G protein-coupled receptors (GPCRs) are pharmacologically vital due to their role in several diseased conditions like osteoporosis, obesity, cancer, neurodegeneration, diabetes, cardiovascular disease and even psychiatric disorders. Class B GPCRs are also known as Secretin like receptors and are composed of 15 highly attractive therapeutic targets. These receptors are known to be activated by the secretin peptide, which has a short plasma half-life and therefore, there is a need to develop a non-peptide agonist and/or antagonist. The secretin receptor (SCTR) is involved in many physiological functions such as HCO3- release from the pancreas, fatty acid absorption, and water homeostasis.
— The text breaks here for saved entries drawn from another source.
(* ===== verification/Worker.v ===== *)
(** * The queue worker (src/pipelens/worker.py)

    [AnalysisWorker]: taking a job, running the analysis, retrying or giving up, and the
    bookkeeping of queue outages.  The queue is any instance of [AnalysisQueue]; the
    analysis is [Pipeline.analyze] applied to its configuration.  The endless loops of
    [run] and [_maintain_queue] never return; they are modelled by their first [n]
    iterations, for every [n].  The two tasks are modelled side by side, not interleaved. *)

From Stdlib Require Import QArith.
From stdpp Require Import base list gmap strings numbers.
From S2P Require Import Prelude Models Store Queue Metrics GitHub Pipeline.

Record WorkerState (S Net : Type) := {
  wk_queue : S;
  wk_world : World Net;
  wk_failures : list (str * Z)           (* _queue_failure_started_at *) }.
Arguments Build_WorkerState {S Net} wk_queue wk_world wk_failures.
Arguments wk_queue {S Net} w.
Arguments wk_world {S Net} w.
Arguments wk_failures {S Net} w.

(** __init__ *)
Definition check_heartbeat (heartbeat_seconds : Q) : outcome Q :=
  if Qle_bool heartbeat_seconds 0
  then Raise (ValueError (u "heartbeat_seconds must be positive")) else Ok heartbeat_seconds.

Section worker.
Context {S Net : Type} {AQ : AnalysisQueue S} {E : Env Net}.
Context (analyze : AnalysisRequest -> M (World Net) unit).
Context (monotonic : Net -> Z * Net) (sleep : Net -> Net) (max_attempts : Z).
Open Scope prog_scope.
Abbreviation MW := (M (WorkerState S Net)).

Definition queued {A} (m : M S A) : MW A := fun s =>
  let (r, q) := m (wk_queue s) in (r, Build_WorkerState q (wk_world s) (wk_failures s)).
Definition in_world {A} (m : M (World Net) A) : MW A := fun s =>
  let (r, w) := m (wk_world s) in (r, Build_WorkerState (wk_queue s) w (wk_failures s)).

(** metrics.queue_depth.set(await queue.size()) *)
Definition report_depth : MW unit :=
  do! n := queued queue_size in in_world (metered (set_gauge queue_depth (inject_Z n))).

(** store.update(run_id, status, error=str(exc)): not fenced by an attempt token. *)
Definition set_status (run_id : Z) (status : AnalysisStatus) (e : exn) : MW unit :=
  in_world (do! now := ask utc_now in
            stored (update now run_id status no_update (Some (exn_text e)) None)).

Definition on_analysis_error (job : QueueJob) (e : exn) : MW unit :=
  let envelope := qj_envelope job in
  let run_id := aq_run_id (qe_request envelope) in
  let attempt := qe_attempts envelope + 1 in
  if attempt <? max_attempts then
    set_status run_id QUEUED e;;;
    queued (retry job);;;
    in_world (metered (inc queue_retries []))
  else
    set_status run_id FAILED e;;;
    queued (acknowledge job);;;
    in_world (metered (inc analyses [u "failed"])).

Definition process_next : MW bool :=
  do! taken := queued dequeue in
  match taken with
  | None => report_depth;;; Mret false
  | Some job =>
    report_depth;;;
    Mtry_else (in_world (analyze (qe_request (qj_envelope job))))
      (on_analysis_error job) (fun _ => queued (acknowledge job));;;
    report_depth;;;
    Mret true
  end.

(** ** Outages *)

Definition set_failures (d : list (str * Z)) : MW unit :=
  Mmodify (fun s => Build_WorkerState (wk_queue s) (wk_world s) d).

Definition _record_queue_error (phase : str) : MW unit :=
  in_world (metered (inc queue_connection_errors [phase]));;;
  do! now := in_world (ask monotonic) in
  do! s := Mget in
  set_failures (dict_setdefault str_eqb (wk_failures s) phase now).

(** dict.pop(phase, None) *)
Definition dict_pop (d : list (str * Z)) (k : str) : list (str * Z) :=
  List.filter (fun kv => negb (str_eqb (fst kv) k)) d.

Definition _record_queue_success (phase : str) : MW unit :=
  do! s := Mget in
  match dict_get str_eqb (wk_failures s) phase with
  | None => Mret tt
  | Some started_at =>
    set_failures (dict_pop (wk_failures s) phase);;;
    in_world (metered (inc queue_reconnections [phase]));;;
    do! now := in_world (ask monotonic) in
    in_world (metered (observe queue_recovery_duration [phase] (seconds (now - started_at))))
  end.

Definition _maintain_queue_once : MW unit :=
  queued heartbeat;;;
  do! recovered := queued recover_orphaned in
  Mwhen (negb (recovered =? 0))
    (in_world (metered (inc_by queue_recovered [] (inject_Z recovered)))).

Definition is_redis_error (e : exn) : bool :=
  match e with RedisError _ => true | _ => false end.
Definition pause : MW unit := in_world (ask (fun n => (tt, sleep n))).

(** An iteration of the startup loop of [run]: true when the loop ends. *)
Definition startup_once : MW bool :=
  Mtry_else _maintain_queue_once
    (fun e => if is_redis_error e then _record_queue_error (u "startup");;; pause;;; Mret false
              else Mraise e)
    (fun _ => _record_queue_success (u "startup");;; Mret true).
(** An iteration of [_maintain_queue]: no exception ends the task. *)
Definition maintenance_once : MW unit :=
  pause;;;
  Mtry_else _maintain_queue_once
    (fun e => if is_redis_error e then _record_queue_error (u "maintenance") else Mret tt)
    (fun _ => _record_queue_success (u "maintenance")).
(** An iteration of the processing loop of [run]: an outage of the queue is recorded and
    waited out, any other exception ends the loop. *)
Definition processing_once : MW unit :=
  Mtry_else process_next
    (fun e => if is_redis_error e
              then _record_queue_error (u "processing");;; pause else Mraise e)
    (fun _ => _record_queue_success (u "processing")).

(** The loops never end of their own accord: their first [n] iterations. *)
Fixpoint processing (n : nat) : MW unit :=
  match n with
  | O => Mret tt
  | Datatypes.S n => processing_once;;; processing n
  end.
Fixpoint run (n : nat) : MW unit :=
  match n with
  | O => Mret tt
  | Datatypes.S n => do! ready := startup_once in if ready then processing n else run n
  end.
Fixpoint _maintain_queue (n : nat) : MW unit :=
  match n with
  | O => Mret tt
  | Datatypes.S n => maintenance_once;;; _maintain_queue n
  end.
End worker.
(* ===== verification/WorkerFacts.v ===== *)
(** * What the worker does with its jobs

    Against the contract of a queue ([QueueContract]): what one iteration does to the
    queue, to the row of the run and to the rest of the world ([process_next_spec]), and
    that the endless loop empties a queue nobody fills, within the attempts its envelopes
    have left, through outages ([processing_drains]). *)

From Stdlib Require Import QArith.
From stdpp Require Import base list gmap strings numbers.
From S2P Require Import Prelude Models Store StoreFacts Queue QueueFacts Metrics GitHub.
From S2P Require Import Pipeline PipelineEnding PipelineHistory Worker.

(** The world after more samples of the metrics. *)
Definition sampled {Net} (w : World Net) (l : list Sample) : World Net :=
  Build_World (w_db w) (w_metrics w ++ l) (w_net w) (w_calls w).
Definition counted (m : metric) (labels : list str) : Sample :=
  {| sm_metric := m; sm_labels := labels; sm_value := 1 |}.
Definition depth (n : nat) : Sample :=
  {| sm_metric := queue_depth; sm_labels := []; sm_value := inject_Z (Z.of_nat n) |}.

(** Of the tables, only the row of the run has changed, if there is one: its status and its
    error are these; what the run is, its analysis and the attempt it belongs to are kept. *)
Definition marked (run_id : Z) (status : AnalysisStatus) (text : str) (db db' : Database)
  : Prop :=
  db' = with_analyses db (db_analyses db')
  /\ (forall k, k <> run_id -> db_analyses db' !! k = db_analyses db !! k)
  /\ match db_analyses db !! run_id, db_analyses db' !! run_id with
     | Some row, Some row' =>
       pr_status (an_progress row') = status /\ pr_error (an_progress row') = Some text
       /\ an_identity row' = an_identity row /\ an_output row' = an_output row
       /\ pr_attempt_token (an_progress row') = pr_attempt_token (an_progress row)
     | None, None => True
     | _, _ => False
     end.

Lemma update_unfenced now run_id status text db :
  exists db', update now run_id status no_update (Some text) None db = (Ok tt, db')
    /\ marked run_id status text db db'.
Proof.
  unfold update, transaction, Mbind, update_where, marked.
  destruct (db_analyses db !! run_id) as [row|] eqn:Er; cbn; eexists; (split; [done|]).
  - cbn. rewrite lookup_insert_eq. split; [done|]. split.
    + intros k Hk. by rewrite lookup_insert_ne.
    + cbn. split_and!; [done..| |done]. by destruct (an_output row).
  - rewrite Er. split_and!; [by destruct db|done|done].
Qed.

Section worker_facts.
Context {S Net : Type} {AQ : AnalysisQueue S} {QC : QueueContract S AQ} {E : Env Net}.
Context (analyze : AnalysisRequest -> M (World Net) unit) (max_attempts : Z).
Open Scope prog_scope.
(* ===== verification/Auth.v ===== *)
(** * Sessions of GitHub users (src/pipelens/auth.py)

    [AuthService] over the database, the clock, a source of random tokens and the part
    of the GitHub client it calls ([OAuthClient]).  SHA-256 and Fernet are parameters;
    [FernetLaws] is what the cryptography package documents of Fernet and MultiFernet. *)

From Stdlib Require Import QArith.
From stdpp Require Import base list gmap strings numbers.
From S2P Require Import Prelude Text Calendar Models Json Security Store GitHub GitHubApi.

Set Default Proof Using "Type".

Class OAuthClient (N : Type) := {
  exchange_user_code : str -> str -> str -> str -> M N json;
  authenticated_user : str -> M N json;
  user_installations : str -> M N (list json)
}.
Definition GitHubOAuthClient `{UnicodeDb} `{Libraries} {N : Type}
    (transport : HttpRetry.Request -> M N HttpRetry.Response) (fuel : nat) : OAuthClient N := {|
  exchange_user_code := GitHubApi.exchange_user_code transport;
  authenticated_user := GitHubApi.authenticated_user transport;
  user_installations := GitHubApi.user_installations transport fuel
|}.

(** Keys and tokens of Fernet; [n] is the moment and randomness of an encryption. *)
Class Fernet := {
  fernet_key : str -> bool;                                 (* Fernet(key) accepts the key *)
  encrypt : str -> list N -> nat -> list N;
  decrypt : str -> list N -> option (list N);               (* None: InvalidToken *)
  multi_encrypt : list str -> list N -> nat -> list N;      (* MultiFernet *)
  multi_decrypt : list str -> list N -> option (list N);
  sha256_hex : list N -> str
}.
Class FernetLaws `{Fernet} := {
  decrypt_encrypt : forall k x n, decrypt k (encrypt k x n) = Some x;
  encrypt_ascii : forall k x n, forallb is_ascii (encrypt k x n) = true;
  multi_encrypt_first : forall k ks x n, multi_encrypt (k :: ks) x n = encrypt k x n;
  multi_decrypt_first : forall ks t, multi_decrypt ks t = head (omap (fun k => decrypt k t) ks)
}.

(** The settings the service reads. *)
Record AuthSettings := {
  st_client_id : option str; st_client_secret : option str; st_public_url : str;
  st_session_secret : str; st_session_ttl_days : Z; st_key_ring : list str }.

Record AuthenticatedSession := {
  ses_hash : str; ses_user : GitHubUser; ses_access_token : str }.
Record CurrentUser := { cu_user : GitHubUser; cu_installations : list GitHubInstallation }.

Record AuthState (N : Type) := { at_db : Database; at_net : N; at_ticks : nat }.
Arguments Build_AuthState {N} at_db at_net at_ticks.
Arguments at_db {N} a.
Arguments at_net {N} a.
Arguments at_ticks {N} a.

(** The clock and secrets.token_urlsafe. *)
Class Ambient := { clock : nat -> Z; token_urlsafe : nat -> nat -> str }.

Section auth.
Context {U : UnicodeDb} {L : Libraries} {DL : Dialect} {HM : Hmac} {F : Fernet} {A : Ambient}.
Context {N : Type} {C : OAuthClient N}.
Context (settings : AuthSettings).
Open Scope prog_scope.
Abbreviation MS := (M (AuthState N)).

Definition in_db {X} (m : M Database X) : MS X := fun s =>
  let (r, db) := m (at_db s) in (r, Build_AuthState db (at_net s) (at_ticks s)).
Definition in_net {X} (m : M N X) : MS X := fun s =>
  let (r, n) := m (at_net s) in (r, Build_AuthState (at_db s) n (at_ticks s)).
Definition tick : MS nat := fun s =>
  (Ok (at_ticks s), Build_AuthState (at_db s) (at_net s) (Datatypes.S (at_ticks s))).
Definition utcnow : MS Z := do! n := tick in Mret (clock n).
Definition random_token (bytes : nat) : MS str :=
  do! n := tick in Mret (token_urlsafe n bytes).

(** AuthService.__init__: the ciphers of the ring; its first key is the primary one. *)
Definition bad_key : exn :=
  ValueError (u "PIPELENS_TOKEN_ENCRYPTION_KEY and fallback keys must be Fernet keys").
Definition init_ciphers : outcome (str * list str) :=
  if forallb fernet_key (st_key_ring settings) then
    match st_key_ring settings with
    | k :: ks => Ok (k, k :: ks)
    | [] => Raise (IndexError (u "list index out of range"))
    end
  else Raise bad_key.

Definition callback_url : str :=
  rstrip_chars (u "/") (st_public_url settings) ++ u "/auth/github/callback".

Definition require_oauth_configuration : outcome (str * str) :=
  match st_client_id settings, st_client_secret settings with
  | Some (c :: id), Some (d :: secret) => Ok (c :: id, d :: secret)
  | _, _ => Raise (GitHubConfigurationError
                     (u "GitHub OAuth client credentials are not configured"))
  end.

(** s.encode() *)
Definition encoded (s : str) : outcome (list Numbers.BinNums.N) :=
  match encode_utf8 s with
  | Some bs => Ok bs
  | None => Raise (ValueError (u "UnicodeEncodeError"))
  end.
Definition state_signature (nonce : str) : outcome str :=
  let! bytes := encoded nonce in
  Ok (hmac_sha256_hex (st_session_secret settings) bytes).

Definition new_oauth_state : MS str :=
  do! nonce := random_token 32 in
  do! signature := Mlift (state_signature nonce) in
  Mret (nonce ++ u "." ++ signature).

Definition invalid_state : exn := AuthenticationError (u "invalid OAuth state").
(** s.rsplit(".", 1) *)
Definition rsplit_dot (s : str) : option (str * str) :=
  let r := rev s in
  let last := take_while_not 46 r in
  if contains (u ".") s
  then Some (rev (drop (length last + 1) r), rev last) else None.
Definition verify_oauth_state (state cookie_state : option str) : outcome unit :=
  match state, cookie_state with
  | Some (c :: st), Some (d :: ck) =>
    let! same := compare_digest (c :: st) (d :: ck) in
    if negb same then Raise invalid_state
    else match rsplit_dot (c :: st) with
         | None => Raise invalid_state
         | Some (nonce, signature) =>
           let! expected := state_signature nonce in
           let! valid := compare_digest signature expected in
           if valid : bool then Ok tt else Raise invalid_state
         end
  | _, _ => Raise invalid_state
  end.

Definition _hash_token (token : str) : outcome str :=
  let! bytes := encoded token in Ok (sha256_hex bytes).

(** GitHubInstallation(...), checked by pydantic *)
Definition installation_of (item : json) : outcome GitHubInstallation :=
  let! id := jindex item (u "id") in
  let! account := jindex item (u "account") in
  let! login := jindex account (u "login") in
  let! type := jget_default account (u "type") (JStr (u "Unknown")) in
  let! selection := jget_default item (u "repository_selection") (JStr (u "selected")) in
  match lib_int id, login, type, selection with
  | Some id, JStr login, JStr type, JStr selection =>
    Ok {| gi_installation_id := id; gi_account_login := login; gi_account_type := type;
          gi_repository_selection := selection |}
  | _, _, _, _ => validation_error
  end.
Definition sync_installations (github_user_id : Z) (access_token : str)
  : MS (list GitHubInstallation) :=
  do! raw := in_net (user_installations access_token) in
  do! installations := Mlift (omap_list installation_of raw) in
  do! now := utcnow in
  in_db (replace_user_installations now github_user_id installations);;;
  Mret installations.

Definition user_of (raw : json) : outcome GitHubUser :=
  let! id := jindex raw (u "id") in
  let! login := jindex raw (u "login") in
  let! avatar := jget raw (u "avatar_url") in
  let! avatar := opt_str validation_error avatar in
  match lib_int id, login with
  | Some id, JStr login =>
    Ok {| gu_github_user_id := id; gu_login := login; gu_avatar_url := avatar |}
  | _, _ => validation_error
  end.

(** The life of a session: the setting, or less when the token expires before. *)
Definition session_ttl (token_payload : json) : outcome Z :=
  let! ttl := timedelta_seconds (st_session_ttl_days settings * 86400) in
  let! expires_in := jget token_payload (u "expires_in") in
  if jis_none expires_in then Ok ttl
  else
    let! seconds := py_int expires_in in
    let! d := timedelta_seconds seconds in
    Ok (Z.min ttl d).

(** self.cipher.encrypt(access_token.encode()).decode() *)
Definition sealed (ring : list str) (bytes : list Numbers.BinNums.N) (n : nat) : outcome str :=
  match decode_utf8 (multi_encrypt ring bytes n) with
  | Some s => Ok s
  | None => Raise (ValueError (u "UnicodeDecodeError"))
  end.

Definition complete_login (code : str) : MS (str * CurrentUser) :=
  do! client := Mlift require_oauth_configuration in
  do! token_payload := in_net (exchange_user_code (fst client) (snd client) code callback_url) in
  do! access_value := Mlift (jindex token_payload (u "access_token")) in
  let access_token := text_of access_value in
  do! raw_user := in_net (authenticated_user access_token) in
  do! user := Mlift (user_of raw_user) in
  do! now := utcnow in
  in_db (upsert_github_user now user);;;
  do! installations := sync_installations (gu_github_user_id user) access_token in
  do! session_token := random_token 48 in
  do! ttl := Mlift (session_ttl token_payload) in
  do! now := utcnow in
  do! expires_at := Mlift (shift_datetime now ttl) in
  do! session_hash := Mlift (_hash_token session_token) in
  do! bytes := Mlift (as_str attribute_error access_value encoded) in
  do! n := tick in
  do! token := Mlift (sealed (st_key_ring settings) bytes n) in
  do! now := utcnow in
  in_db (create_auth_session now session_hash (gu_github_user_id user) token expires_at);;;
  Mret (session_token, {| cu_user := user; cu_installations := installations |}).

(** ** A request with a session cookie *)

Definition end_session (session_hash : str) : MS (option AuthenticatedSession) :=
  in_db (delete_auth_session session_hash);;; Mret None.

(** The stored token: with the primary key, or with another key of the ring, and then it
    is stored again under the primary key. *)
Definition unseal (session_hash token : str) : MS (option (list Numbers.BinNums.N)) :=
  do! sealed_bytes := Mlift (encoded token) in
  match st_key_ring settings with
  | [] => Mret None
  | primary :: _ =>
    match decrypt primary sealed_bytes with
    | Some bytes => Mret (Some bytes)
    | None =>
      match multi_decrypt (st_key_ring settings) sealed_bytes with
      | None => Mret None
      | Some bytes =>
        do! n := tick in
        do! again := Mlift (match decode_utf8 (encrypt primary bytes n) with
                            | Some s => Ok s
                            | None => Raise (ValueError (u "UnicodeDecodeError"))
                            end) in
        in_db (update_auth_session_token session_hash again);;;
        Mret (Some bytes)
      end
    end
  end.

Definition user_of_row (row : AuthSessionRow) : GitHubUser := {|
  gu_github_user_id := au_github_user_id row; gu_login := au_login row;
  gu_avatar_url := au_avatar_url row |}.

Definition authenticate (session_token : option str) : MS (option AuthenticatedSession) :=
  match session_token with
  | None | Some [] => Mret None
  | Some token =>
    do! session_hash := Mlift (_hash_token token) in
    do! s := Mget in
    match get_auth_session session_hash (at_db s) with
    | None => Mret None
    | Some row =>
      do! now := utcnow in
      if au_expires_at row <=? now then end_session session_hash
      else
        do! bytes := unseal session_hash (au_encrypted_access_token row) in
        match bytes with
        | None => end_session session_hash
        | Some bytes =>
          match decode_utf8 bytes with
          | None => end_session session_hash
          | Some access_token =>
            Mret (Some {| ses_hash := session_hash; ses_user := user_of_row row;
                          ses_access_token := access_token |})
          end
        end
    end
  end.

Definition current_user (session : AuthenticatedSession) (db : Database) : CurrentUser := {|
  cu_user := ses_user session;
  cu_installations := installations_for_user (gu_github_user_id (ses_user session)) db |}.
End auth.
Other studies also suggest that secretin may improve the cardiac profile and it can also mediate insulin secretion upon its action on pancreatic beta cells. We have developed a 3D model of SCTR [1] and have successfully expressed and purified the N terminal extracellular domain of SCTR. In this study, we aim to develop a small compound modulator for SCTR to be utilized as a possible therapeutic molecule. We recently reported that both the N and C terminal regions of the peptide ligand are essential for its binding to the receptor [1]. Furthermore, it is well acknowledged that the peptide ligand binds to the N terminal domain. Aided by the recent finding of the endogenous agonistic mechanism of activation [2], we aim to use the information in developing a direct agonistic molecule for the receptor and also to study the mechanism of receptor activation. We have found four SCTR small compound modulators by using the SCTR 3D model. The model was used to map the active site and develop a pharmacophore model to screen a library of 1.5 billion compounds which yielded 810 compounds, further screened via virtual docking. Further, about 30 compounds were tested In-vitro for their capability to modulate SCTR. Lastly, we now found four small compound modulators of SCTR.